* _DATA PROVIDED_
(** * Yeast-cell detection: post-processing and small-cell enhancement

    A shallow embedding of
    - [celldetection/detect.py]: [nms] and [post_process];
    - [celldetection/enhance/small_cell.py]: [enhance_small_cells];
    - [celldetection/enhance/clahe.py] and [enhance.py]: [apply_clahe],
      [adaptive_clahe], [enhance_image].

    Numbers.  Box coordinates, scores and thresholds are finite numbers,
    modelled as rationals [Q] with exact arithmetic (rounding of the
    floating-point format is outside the model).  The one operation of the
    code that leaves the finite numbers is the division of [nms]; its result
    is an [npfloat], which adds the IEEE special values a NumPy division by
    zero produces.

    Library calls.  OpenCV, [torch.sigmoid] and [ndarray.argsort] are not
    code of the repository: they are parameters of the sections below, with
    the facts about them that are used stated as hypotheses. *)

From Stdlib Require Import String.
From Stdlib Require Import List Arith ZArith QArith Qround Qminmax Qabs Lia Lqa Bool.
From Stdlib Require Import Permutation Sorted SetoidList Morphisms.
From Equations Require Import Equations.
Import ListNotations.

Set Implicit Arguments.

(** ** Exceptions *)

Inductive result (A : Type) : Type :=
| Ok (a : A)
| IndexError
| ValueError
| OutOfFuel.
Arguments Ok {A} a.
Arguments IndexError {A}.
Arguments ValueError {A}.
Arguments OutOfFuel {A}.

Definition bind {A B} (r : result A) (k : A -> result B) : result B :=
  match r with
  | Ok a => k a
  | IndexError => IndexError
  | ValueError => ValueError
  | OutOfFuel => OutOfFuel
  end.

Declare Scope result_scope.
Delimit Scope result_scope with result.
Notation "x <- r ;; k" := (bind r (fun x => k))
  (at level 61, r at next level, right associativity) : result_scope.
Open Scope result_scope.

(** ** NumPy helpers *)

Module Np.

(** [a[i]] for a non-negative index. *)
Definition getitem {A} (a : list A) (i : nat) : result A :=
  match nth_error a i with
  | Some v => Ok v
  | None => IndexError
  end.
Lemma readyLoop_true (name : string) (t : Table) :
  forall cs : list Chain,
    readyLoop name cs t = true <->
    exists c, c ∈ cs /\ Name c = name /\ sameTable c t = true.
Proof.
  induction cs as [|c cs IH]; cbn [readyLoop].
  - split; [discriminate|]. intros (c & Hin & _). inversion Hin.
  - rewrite tableOf_sameTable.
    destruct (sameTable c t) eqn:Hs.
    + destruct (bool_decide (name = Name c)) eqn:Hn.
      * apply bool_decide_eq_true in Hn. split; [|reflexivity].
        intros _. exists c. split; [apply list_elem_of_here|]. now split.
      * apply bool_decide_eq_false in Hn. rewrite IH. split.
        -- intros (c' & Hin & Hc'). exists c'.
           split; [now apply list_elem_of_further|exact Hc'].
        -- intros (c' & Hin & Hname & Hs').
           apply elem_of_cons in Hin as [->|Hin]; [congruence|].
           now exists c'.
    + rewrite IH. split.
      * intros (c' & Hin & Hc'). exists c'.
        split; [now apply list_elem_of_further|exact Hc'].
      * intros (c' & Hin & Hname & Hs').
        apply elem_of_cons in Hin as [->|Hin]; [congruence|].
        now exists c'.
Qed.

(** Without a listed chain of the wanted name in the table of the store,
    the loop of [Exist] answers false and touches nothing. *)
Lemma existLoop_not_found (name : string) :
  forall (cs : list Chain) (nfc : nfChains),
    (forall c, c ∈ cs -> Name c = name -> sameTable c (table nfc) = false) ->
    existLoop name cs nfc = (false, nfc).
Proof.
  induction cs as [|c cs IH]; intros nfc Hall; [reflexivity|].
  cbn [existLoop].
  assert (Hrest : existLoop name cs nfc = (false, nfc)).
  { apply IH. intros c' Hin. apply Hall. now apply list_elem_of_further. }
  destruct (bool_decide (Name c = name)) eqn:Hn; [|exact Hrest].
  apply bool_decide_eq_true in Hn.
  fold (tableOf (table nfc) c). rewrite tableOf_sameTable.
  rewrite (Hall c (list_elem_of_here _ _) Hn). exact Hrest.
Qed.

(** The loop of [Exist] leaves the store as it was or as one [Sync] left
    it. *)
Lemma existLoop_state (name : string) :
  forall (cs : list Chain) (nfc nfc' : nfChains) (b : bool),
    existLoop name cs nfc = (b, nfc') -> nfc' = nfc \/ nfc' = snd (Sync nfc).
Proof.
  induction cs as [|c cs IH]; intros nfc nfc' b.
  - intros [= _ <-]. now left.
  - cbn [existLoop].
    destruct (bool_decide (Name c = name)); [|apply IH].
    destruct (_ && _); [|apply IH].
    destruct (Sync nfc) as [[err|] nfc1]; intros [= _ <-]; now right.
Qed.

Section GetProperties.

Variable errnoText : Z -> string.

(** The loop of [Get]: the table of the store stays, no stored object is
    lost or changed, and the names returned are the slice built so far
    followed by the names of the listed chains of the table, in order. *)
Lemma getLoop_spec :
  forall (cs : list Chain) (acc : list string) (nfc nfc' : nfChains)
         (r : res (list string)),
    getLoop errnoText cs acc nfc = (r, nfc') ->
    table nfc' = table nfc
    /\ (forall name ch,
           chains nfc !! name = Some ch -> chains nfc' !! name = Some ch)
    /\ (wfStore nfc -> wfStore nfc')
    /\ (forall names, r = Ok names ->
          names = acc ++ map Name (List.filter (fun c => sameTable c (table nfc)) cs)).
Proof.
  induction cs as [|c cs IH]; intros acc nfc nfc' r.
  - simpl. intros [= <- <-]. repeat split; try tauto.
    intros names [= <-]. now rewrite app_nil_r.
  - cbn [getLoop List.filter]. rewrite tableOf_sameTable.
    destruct (sameTable c (table nfc)) eqn:Hs; [|apply IH].
    destruct (chains nfc !! Name c) as [ch|] eqn:Hl.
    + intros H. destruct (IH _ _ _ _ H) as (Ht & Hkeep & Hwf & Hn).
      repeat split; try assumption.
      intros names Hr. rewrite (Hn names Hr), <- app_assoc. reflexivity.
    + destruct (Sync nfc) as [[err|] nfc1] eqn:Hsync.
      * intros [= <- <-].
        destruct (Sync_keeps _ _ _ Hsync) as (Ht & Hkeep & _).
        repeat split; try assumption.
        -- intros Hwf. exact (Sync_wf _ _ _ Hwf Hsync).
        -- discriminate.
      * intros H. destruct (IH _ _ _ _ H) as (Ht & Hkeep & Hwf & Hn).
        destruct (Sync_keeps _ _ _ Hsync) as (Ht1 & Hkeep1 & _).
        split; [congruence|]. split; [|split].
        -- intros name ch Hch. apply Hkeep. now apply Hkeep1.
        -- intros Hw. apply Hwf. exact (Sync_wf _ _ _ Hw Hsync).
        -- intros names Hr. rewrite (Hn names Hr), <- app_assoc, Ht1.
           reflexivity.
Qed.

Lemma getLoop_in_step :
  forall (cs : list Chain) (acc : list string) (nfc : nfChains),
    (forall c, c ∈ cs -> sameTable c (table nfc) = true ->
               is_Some (chains nfc !! Name c)) ->
    getLoop errnoText cs acc nfc
    = (Ok (acc ++ map Name (List.filter (fun c => sameTable c (table nfc)) cs)),
       nfc).
Proof.
  induction cs as [|c cs IH]; intros acc nfc Hall.
  - simpl. now rewrite app_nil_r.
  - cbn [getLoop List.filter]. rewrite tableOf_sameTable.
    assert (Hrest : forall acc',
              getLoop errnoText cs acc' nfc
              = (Ok (acc' ++ map Name
                       (List.filter (fun c => sameTable c (table nfc)) cs)), nfc)).
    { intros acc'. apply IH. intros c' Hin. apply Hall.
      now apply list_elem_of_further. }
    destruct (sameTable c (table nfc)) eqn:Hs; [|apply Hrest].
    destruct (Hall c (list_elem_of_here _ _) Hs) as [ch Hch]. rewrite Hch.
    rewrite Hrest, <- app_assoc. reflexivity.
Qed.
(** [int(x)]: truncation towards zero. *)
Definition int_of_float (x : float) : Z :=
  match Prim2SF x with
  | S754_finite s m e =>
    let v := if (0 <=? e)%Z then (Z.pos m * 2 ^ e)%Z
             else (Z.pos m / 2 ^ (- e))%Z in
    if s then (- v)%Z else v
  | _ => 0%Z
  end.

(** Rounding [num / den] to the nearest integer, ties to even. *)
Definition round_half_even (num den : Z) : Z :=
  let q := (num / den)%Z in
  let r := (num mod den)%Z in
  if (2 * r <? den)%Z then q
  else if (den <? 2 * r)%Z then (q + 1)%Z
  else if Z.even q then q else (q + 1)%Z.

(** [f"{x:.1f}"]: the decimal with one fractional digit nearest to the
    exact value of [x] (ties to even), given as its number of tenths:
    ["66.7"] is [667]. *)
Definition format_1f (x : float) : Z :=
  match Prim2SF x with
  | S754_finite s m e =>
    let v := if (0 <=? e)%Z then (Z.pos m * 2 ^ e * 10)%Z
             else round_half_even (Z.pos m * 10) (2 ^ (- e)) in
    if s then (- v)%Z else v
  | _ => 0%Z
  end.

(** ** The recipe store *)

Module Recipe.
(** A row of [recipes]; [id] is the position in the table and
    [created_at] is left out. *)
Record t := {
  video_id : str;
  title : str;
  description : str;
  ingredients : str;
  dish_name : option str;
  url : str;
  data_sources : str;
}.
End Recipe.

(** [SELECT COUNT( * ) FROM recipes WHERE video_id = ?] *)
Definition count_video (video_id : str) (rows : list Recipe.t) : nat :=
  length (filter (λ r, Recipe.video_id r = video_id) rows).

Definition check_if_video_exists (video_id : str) (rows : list Recipe.t)
  : bool :=
  bool_decide (0 < count_video video_id rows)%nat.
(** * R(2+1)D symbol definition (net.py): graph construction

    A shallow embedding of [net.py].  The graph engine is external: each of
    its node constructors allocates one node.  The engine is modelled as a
    creation log, a list of nodes in allocation order, in which a node refers
    to its inputs by handle (the position of the input in the log).  A node
    records the keyword arguments the source passes, nothing the engine adds
    (inferred shapes, parameter variables).  The names the engine gives the
    nodes the source leaves unnamed are read off the log ([engine_names]).

    Python integers are [Z]; the two builder counters, which start at 0 and
    only grow, are [nat].  The floating-point hyper-parameters (epsilon,
    momentum) are never computed with, only passed on, and are rationals.
    The one division of the source, [i /= d] on two integers, is Python 3
    true division: the ratio correctly rounded to a double (nearest, ties to
    even), [ZeroDivisionError] for a zero divisor and [OverflowError] when
    the ratio is too large for a double; [int(i)] truncates toward zero.

    Exceptions are an error result that keeps the log, so that the nodes
    allocated before a failure can be counted.  The builder object is
    threaded through its methods and returned with their result; a method
    that raises returns no builder.  The calls to [logger.info] are not
    modelled. *)

From Stdlib Require Import ZArith QArith List String Ascii Bool Lia.
From Stdlib Require Import DecimalString DecimalNat.
Import ListNotations.
(** The resources that the record pages answered to the requests of a log
    normalise to, in request order. *)
Definition fetched_resources (providerName : string) (d : route53Provider)
  (log : list request) : Resources :=
  flat_map (fun r =>
              match r with
              | ReqRecords i =>
                  match ListResourceRecordSets (route53 d) i with
                  | inr sets =>
                      flat_map (record_item providerName d [])
                        (ResourceRecordSets sets)
                  | inl _ => []
                  end
              | ReqZones _ => []
              end) log.

(** A record request of zone [zone] that continues a listing: it carries a
    non-empty start record name. *)
Definition continues_listing (zone : string) (r : request) : Prop :=
  exists i n, r = ReqRecords i /\ HostedZoneId i = zone
              /\ StartRecordName i = Some n /\ n <> "".

(** The zone ids of the zone pages answered to the zone requests of a log. *)
Definition listed_zone_ids (d : route53Provider) (log : list request)
  : list string :=
  flat_map (fun r =>
              match r with
              | ReqZones i =>
                  match ListHostedZones (route53 d) i with
                  | inr out => map Id (HostedZones out)
                  | inl _ => []
                  end
              | ReqRecords _ => []
              end) log.

(** ** The command-line runner ([internal/runner]) *)

Module Runner.

(** [runner.Options] *)
Record Options : Type := mkOptions {
  JSON : bool;
  Silent : bool;
  Version : bool;
  Verbose : bool;
  Hosts : bool;
  IPAddress : bool;
  Config : string;
  Output : string;
  Provider : string
}.

(** The operating-system calls the runner makes, in order, and the
    warnings it logs. *)
Inductive op : Type :=
| OpMkdirAll (dir : string)
| OpStat (path : string)
| OpWriteFile (path content : string)
| OpWarn (path : string) (err : error)
| OpOpen (path : string)
| OpDecode
| OpClose.
(** * Roster engine: constraint-model builder, compliance oracle, conflict resolver

    A shallow embedding of [core/models.py], [agents/compliance.py],
    [agents/generator.py] and [agents/conflict_resolution.py], of
    [agents/cost.py], [agents/coverage_eval.py] and
    [agents/skill_station.py], and of the two cell parsers of
    [agents/data_context.py], followed by the properties established about
    them.

    Modelling conventions.
    - A Python [date] is its proleptic ordinal, an integer of [Z];
      [(a - b).days] is [a - b] and [//] is [Z.div] (both floor).
    - A Python [time] built by [time(h, m)] or [strptime(_, "%H:%M")] is
      the pair (hour, minute).
    - Hours are Python floats in the source.  The sections on the oracle,
      the generator and the resolver model them as rationals of [Q],
      compared with [Qle_bool]: that is exact where single catalogue
      values are compared and where the values are whole half hours, on
      which float sums do not round.  [Module Float64] has the oracle and
      the resolver once more on binary64 floats, for the statements that
      the rounding of a sum decides.
    - A Python [dict] is an association list in insertion order, with
      Python's update rule (an existing key keeps its position).
    - The f-string of a violation or log line is kept as the tuple of the
      values it formats.
    - A Python [str] is the string of its characters; the texts read from
      the workbooks are taken to be ASCII.
    - The rates and loadings of [agents/cost.py] and the ratios of
      [agents/coverage_eval.py] are floats in the source and exact
      rationals here. *)

From Stdlib Require Import List ZArith QArith Qround String Ascii Bool Lia Arith.
From Stdlib Require Import Permutation Sorted Lqa PrimFloat.
Import ListNotations.

Local Open Scope string_scope.
Local Open Scope list_scope.
Local Open Scope Z_scope.

(* ===================================================================== *)
(** ** Python containers *)

(** Keys with a boolean equality that decides Leibniz equality. *)
Class Key (K : Type) := {
  keqb : K -> K -> bool;
  keqb_spec : forall a b, keqb a b = true <-> a = b
}.

#[export] Instance Key_string : Key string :=
  {| keqb := String.eqb; keqb_spec := String.eqb_eq |}.

#[export] Instance Key_Z : Key Z :=
  {| keqb := Z.eqb; keqb_spec := Z.eqb_eq |}.

#[export] Instance Key_nat : Key nat :=
  {| keqb := Nat.eqb; keqb_spec := Nat.eqb_eq |}.

Lemma pair_keqb_spec {A B} `{Key A} `{Key B} (a b : A * B) :
  (keqb (fst a) (fst b) && keqb (snd a) (snd b))%bool = true <-> a = b.
Proof.
  destruct a as [a1 a2], b as [b1 b2]; simpl.
  rewrite andb_true_iff, !keqb_spec. split.
  - intros [-> ->]; reflexivity.
  - intros E; inversion E; auto.
Qed.

#[export] Instance Key_pair {A B} `{Key A} `{Key B} : Key (A * B) :=
  {| keqb := fun a b => (keqb (fst a) (fst b) && keqb (snd a) (snd b))%bool;
     keqb_spec := pair_keqb_spec |}.

Module PyDict.
Section Dict.
Context {K V : Type} `{Key K}.

Definition dict := list (K * V).

(** [d.get(k)] *)
Fixpoint get (k : K) (d : dict) : option V :=
  match d with
  | [] => None
  | (k', v) :: r => if keqb k k' then Some v else get k r
  end.

(** [d.get(k, dflt)] *)
Definition get_or (k : K) (dflt : V) (d : dict) : V :=
  match get k d with Some v => v | None => dflt end.

(** [k in d] *)
Definition mem (k : K) (d : dict) : bool :=
  match get k d with Some _ => true | None => false end.

(** [d[k] = v]: an existing key keeps its place, a new one goes last. *)
Fixpoint set (k : K) (v : V) (d : dict) : dict :=
  match d with
  | [] => [(k, v)]
  | (k', v') :: r => if keqb k k' then (k', v) :: r else (k', v') :: set k v r
  end.

Definition keys (d : dict) : list K := map fst d.
Definition values (d : dict) : list V := map snd d.
End Dict.
Arguments dict : clear implicits.
End PyDict.

Abbreviation dict := PyDict.dict.

(** [x in l] for a list. *)
Definition list_mem {K} `{Key K} (k : K) (l : list K) : bool :=
  existsb (keqb k) l.

(** [enumerate(l)] *)
Fixpoint enumerate_from {A} (i : nat) (l : list A) : list (nat * A) :=
  match l with
  | [] => []
  | x :: r => (i, x) :: enumerate_from (S i) r
  end.
Definition enumerate {A} (l : list A) := enumerate_from 0 l.

(** [zip(l, l[1:])] *)
Definition adjacent_pairs {A} (l : list A) : list (A * A) := combine l (tl l).

(** Python's [sorted] is stable; [le x y] says that [x] may stand before
    [y].  Folding from the right and inserting before the first element
    that [x] may precede keeps equal keys in their original order. *)
Fixpoint insert_by {A} (le : A -> A -> bool) (x : A) (l : list A) : list A :=
  match l with
  | [] => [x]
  | y :: r => if le x y then x :: l else y :: insert_by le x r
  end.

Definition sorted_by {A} (le : A -> A -> bool) (l : list A) : list A :=
  fold_right (insert_by le) [] l.

(** [set(l)] followed by [sorted]: duplicates go, order is the key order. *)
Fixpoint dedup {K} `{Key K} (l : list K) : list K :=
  match l with
  | [] => []
  | x :: r => if list_mem x r then dedup r else x :: dedup r
  end.

(* ===================================================================== *)
(** ** Dates, times and hours *)

Definition date := Z.

Record time := mk_time { hour : Z; minute : Z }.

Definition minutes_of (t : time) : Z := 60 * hour t + minute t.

(** [a <= b] on [time] values: lexicographic on (hour, minute). *)
Definition time_le (a b : time) : bool :=
  (hour a <? hour b) || ((hour a =? hour b) && (minute a <=? minute b)).

Definition Qlt_bool (a b : Q) : bool := negb (Qle_bool b a).

(** Python's [round] on a float, to the nearest integer, ties to even. *)
Definition py_round (q : Q) : Z :=
  let fl := Qfloor q in
  let r := (q - inject_Z fl)%Q in
  if Qlt_bool r (1 # 2) then fl
  else if Qlt_bool (1 # 2) r then fl + 1
  else if Z.even fl then fl else fl + 1.

(* ===================================================================== *)
(** ** core/models.py *)

Inductive ContractType := FULL_TIME | PART_TIME | CASUAL.

Inductive SkillTag := KITCHEN | COUNTER | MCCAFe | DESSERT | DELIVERY | MANAGER.

Definition SkillTag_eqb (a b : SkillTag) : bool :=
  match a, b with
  | KITCHEN, KITCHEN | COUNTER, COUNTER | MCCAFe, MCCAFe
  | DESSERT, DESSERT | DELIVERY, DELIVERY | MANAGER, MANAGER => true
  | _, _ => false
  end.

Lemma SkillTag_eqb_spec a b : SkillTag_eqb a b = true <-> a = b.
Proof. destruct a, b; simpl; split; congruence. Qed.

#[export] Instance Key_SkillTag : Key SkillTag :=
  {| keqb := SkillTag_eqb; keqb_spec := SkillTag_eqb_spec |}.

Definition ContractType_eqb (a b : ContractType) : bool :=
  match a, b with
  | FULL_TIME, FULL_TIME | PART_TIME, PART_TIME | CASUAL, CASUAL => true
  | _, _ => false
  end.

Record Employee := mk_Employee {
  e_id : string;
  e_name : string;
  e_contract_type : ContractType;
  e_skill_tags : list SkillTag
}.

Record EmployeeAvailability := mk_EmployeeAvailability {
  av_employee_id : string;
  allowed_shift_codes_by_date : dict date (list string)
}.

Record ShiftAssignment := mk_ShiftAssignment {
  a_employee_id : string;
  a_date : date;
  a_shift_code : string;
  a_station : option SkillTag;
  a_store_id : string
}.

Record Roster := mk_Roster {
  r_store_id : string;
  r_start_date : date;
  r_end_date : date;
  r_assignments : list ShiftAssignment
}.

Inductive ViolationSeverity := HARD | SOFT.

(** The values a violation message formats, one constructor per f-string. *)
Inductive Message :=
| MsgMinHours (name id : string) (total min_h : Q) (ct : ContractType)
| MsgMaxHours (name id : string) (total max_h : Q) (ct : ContractType)
| MsgWeeklyMin (name id : string) (total : Q) (week : Z) (min_w : Q) (ct : ContractType)
| MsgWeeklyMax (name id : string) (total : Q) (week : Z) (max_w : Q) (ct : ContractType)
| MsgCasualShift (name id : string) (hours : Q) (on : date)
| MsgRest (name id : string) (rest : Q) (prev_date : date) (prev_code : string)
          (next_date : date) (next_code : string)
| MsgConsecutive (name id : string) (streak : Z) (ending : date)
| MsgUnknownEmployee (id : string) (on : date).

Record Violation := mk_Violation {
  v_severity : ViolationSeverity;
  v_code : string;
  v_message : Message;
  v_employee_id : option string;
  v_date : option date
}.

Record SystemContext := mk_SystemContext {
  employees : dict string Employee;
  availability : dict string EmployeeAvailability;
  demand_by_date : dict date (dict SkillTag Z);
  manager_template_by_weekday : dict Z Z
}.

(* ===================================================================== *)
(** ** agents/compliance.py: the catalogue *)

Record ShiftTemplate := mk_tpl {
  tpl_start : time;
  tpl_end : time;
  tpl_hours : Q
}.

Definition DEFAULT_SHIFT_TEMPLATES : dict string ShiftTemplate :=
  [ ("S",  mk_tpl (mk_time 6 30) (mk_time 15 0)  (17 # 2));
    ("1F", mk_tpl (mk_time 6 30) (mk_time 15 30) 9%Q);
    ("2F", mk_tpl (mk_time 14 0) (mk_time 23 0)  9%Q);
    ("3F", mk_tpl (mk_time 8 0)  (mk_time 20 0)  12%Q);
    ("SC", mk_tpl (mk_time 11 0) (mk_time 20 0)  9%Q) ].
(** ** The key-driven right paddle *)

(** X13. The right paddle under the keys ([right_paddle_swtich] -1 when
    [update] runs) obeys the same bounds as the left one: starting with
    [paddle_right_y_distance] equal to [3.15 - y], with [delta_time] and
    the paddle speed not negative, it ends within one frame's travel of
    [y], does not go up from [y >= 3.15] and does not go down from
    [y <= -3.15]. *)
Theorem right_paddle_stops_at_bounds (f : FrameInput) (g : Globals) :
  let y := vy (g_right_paddle_position g) in
  let y' := vy (g_right_paddle_position (frame f g)) in
  let travel := g_paddle_speed g * delta_time_at (sdl_ticks f) g in
  right_paddle_swtich (after_input f g) = (-1)%Z ->
  paddle_right_y_distance g == 3.15 - y ->
  0 <= delta_time_at (sdl_ticks f) g ->
  0 <= g_paddle_speed g ->
  y - travel <= y' <= y + travel
  /\ (3.15 <= y -> y' <= y)
  /\ (y <= -3.15 -> y <= y')
  /\ (y < 3.15 -> y' < 3.15 + travel)
  /\ (-3.15 < y -> -3.15 - travel < y').
Proof.
  cbv zeta. intros Sw D Hdt Hs.
  apply Z.eqb_eq in Sw.
  rewrite frame_right_paddle_position, Sw, after_input_right_paddle_movement.
  cbn [vadd vscale vy].
  set (m := if key_state f SDL_SCANCODE_DOWN then _ else _).
  assert (Hm : m = -1 \/ m = 0 \/ m = 1) by (subst m; break_ifs; auto).
  assert (Up : 3.15 <= vy (g_right_paddle_position g) -> m <= 0).
  { intro H.
    assert (B : Qle_bool (paddle_right_y_distance g) 0 = true)
      by (apply Qle_bool_iff; rewrite D; lra).
    subst m. rewrite B. break_ifs; lra. }
  assert (Down : vy (g_right_paddle_position g) <= -3.15 -> 0 <= m).
  { intro H.
    assert (B : Qle_bool 6.3 (paddle_right_y_distance g) = true)
      by (apply Qle_bool_iff; rewrite D; lra).
    subst m. rewrite B. break_ifs; lra. }
  destruct (travel_cases (vy (g_right_paddle_position g)) m (g_paddle_speed g)
              (delta_time_at (sdl_ticks f) g) Hs Hdt Hm) as (T & T1 & T2).
  cbv zeta in T, T1, T2. clearbody m.
  split; [exact T|]. split; [|split; [|split]]; intro H.
  - apply T1, Up, H.
  - apply T2, Down, H.
  - lra.
  - lra.
Qed.

(** ** The further properties on concrete frames *)

Lemma quit_request_ends_run_witness :
  g_app_status (frame (quit_frame 16) initial_globals) = TERMINATED
  /\ main_loop [quit_frame 16; serve_frame 32] initial_globals
     = frame (quit_frame 16) initial_globals.
Proof.
  destruct (quit_request_ends_run (quit_frame 16) [serve_frame 32]
              initial_globals eq_refl) as (T & _ & L).
  split; [exact T | exact (L eq_refl)].
Defined.

Lemma ball_rests_until_served_witness :
  g_ball_movement
    (main_loop [quiet_frame (only_key SDL_SCANCODE_S) 16; toggle_frame 32]
               initial_globals) = mkvec3 0 0 0
  /\ g_app_status
       (main_loop [quiet_frame (only_key SDL_SCANCODE_S) 16; toggle_frame 32]
                  initial_globals) = RUNNING.
Proof.
  pose proof (ball_rests_until_served
                [quiet_frame (only_key SDL_SCANCODE_S) 16; toggle_frame 32]
                eq_refl) as H.
  cbv zeta in H. destruct H as (M & _ & _ & _ & R).
  split; [exact M | exact (R eq_refl)].
Defined.

Lemma still_frame_witness :
  vy (g_paddle_position
        (frame (quiet_frame (only_key SDL_SCANCODE_S) 0) initial_globals))
  == vy (g_paddle_position initial_globals).
Proof.
  assert (D : delta_time_at
                (sdl_ticks (quiet_frame (only_key SDL_SCANCODE_S) 0))
                initial_globals == 0) by by_evaluation.
  destruct (still_frame (quiet_frame (only_key SDL_SCANCODE_S) 0)
              initial_globals D) as (_ & (_ & Y & _) & _).
  exact Y.
Defined.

* _WHAT NEEDS TO BE DONE_
Scan the listing for "leaves" and copy out each line that has it.

* _EXERCISE RESULT_
    code that leaves the finite numbers is the division of [nms]; its result
(** The loop of [Exist] leaves the store as it was or as one [Sync] left
    nodes the source leaves unnamed are read off the log ([engine_names]).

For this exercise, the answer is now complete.